What to work on
Please work out how many lines in the entries below include the string "simpl", and reply with the number alone.

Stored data

(** The same for the sum of a whole number of seconds and the rounded
    fraction. *)
Lemma int_round_sum (s us : Z) :
  0 <= us < 1000000 ->
  float_exact s us ->
  int_of_Q (round_double (inject_Z s + round_double (Qmake us 1000000))%Q)
  = Z.quot (s * 1000000 + us) 1000000.
Proof.
  intros Hus Hs. unfold float_exact in Hs.
  change (2 ^ 33) with 8589934592 in Hs. change (2 ^ 53) with 9007199254740992 in Hs.
  destruct (Z.eq_dec us 0) as [-> | Hne].
  - change (round_double (Qmake 0 1000000)) with 0%Q.
    destruct (round_double_between (inject_Z s + 0)%Q 0 s s) as [H1 H2];
      cbn [Qnum Qden Qplus inject_Z];
      change (2 ^ (53 - 0)) with 9007199254740992; try lia.
    destruct (round_double _) as [p q]. unfold int_of_Q, Qle in *.
    cbn [Qnum Qden] in *. change (Z.pos (Z.to_pos (2 ^ 0))) with 1 in *.
    destruct (quot_trunc p (Z.pos q) s ltac:(lia)) as (_ & _ & Qc).
    destruct (quot_trunc (s * 1000000 + 0) 1000000 s ltac:(lia)) as (_ & _ & Rc).
    rewrite Qc by lia. rewrite Rc by lia. reflexivity.
  - destruct Hs as [[? _] | Hs]; [contradiction |].
    destruct (round_double_between (Qmake us 1000000) 20 1 (2 ^ 20 - 1))
      as [Y1 Y2]; cbn [Qnum Qden]; change (2 ^ 20) with 1048576;
      change (2 ^ (53 - 20)) with 8589934592; try lia.
    destruct (round_double (Qmake us 1000000)) as [py qy].
    unfold Qle in Y1, Y2. cbn [Qnum Qden] in Y1, Y2.
    change (Z.pos (Z.to_pos (2 ^ 20))) with 1048576 in *.
    change (2 ^ 20) with 1048576 in *.
    apply (int_of_Q_between _ s us Hus);
      replace (us =? 0) with false by (symmetry; apply Z.eqb_neq; exact Hne).
    + apply (round_double_between (inject_Z s + Qmake py qy)%Q 20
               (s * 2 ^ 20 + 1) (s * 2 ^ 20 + (2 ^ 20 - 1)));
        cbn [Qnum Qden Qplus inject_Z]; change (Z.pos (1 * qy)) with (Z.pos qy);
        change (2 ^ 20) with 1048576;
        change (2 ^ (53 - 20)) with 8589934592; try lia;
        apply sum_bound; lia.
    + apply (round_double_between (inject_Z s + Qmake py qy)%Q 20
               (s * 2 ^ 20 + 1) (s * 2 ^ 20 + (2 ^ 20 - 1)));
        cbn [Qnum Qden Qplus inject_Z]; change (Z.pos (1 * qy)) with (Z.pos qy);
        change (2 ^ 20) with 1048576;
        change (2 ^ (53 - 20)) with 8589934592; try lia;
        apply sum_bound; lia.
Qed.

End Floats.

(** ** Timestamps and time zones *)

Section Zones.

Import Py Datetime.

Lemma replace_char_absent old new s :
  contains_char old s = false -> replace_char old new s = s.
Proof.
  induction s as [|c r IH]; [reflexivity |].
  simpl. intros [Hc Hr]%orb_false_elim. rewrite Hc, (IH Hr). reflexivity.
Qed.

Lemma replace_char_trailing old new s :
  contains_char old s = false ->
  replace_char old new (s ++ String old "") = s ++ new.
Proof.
  induction s as [|c r IH].
  - intros _. simpl. rewrite Ascii.eqb_refl. apply append_empty_r.
  - simpl. intros [Hc Hr]%orb_false_elim. rewrite Hc, (IH Hr). reflexivity.
Qed.

Lemma take_append_le n s x :
  (n <= String.length s)%nat -> take n (s ++ x) = take n s.
Proof.
  revert s. induction n as [|n IH]; intros [|c s] H; simpl in *; try lia.
  - destruct x; reflexivity.
  - reflexivity.
  - f_equal. apply IH. lia.
Qed.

Response for this exercise
4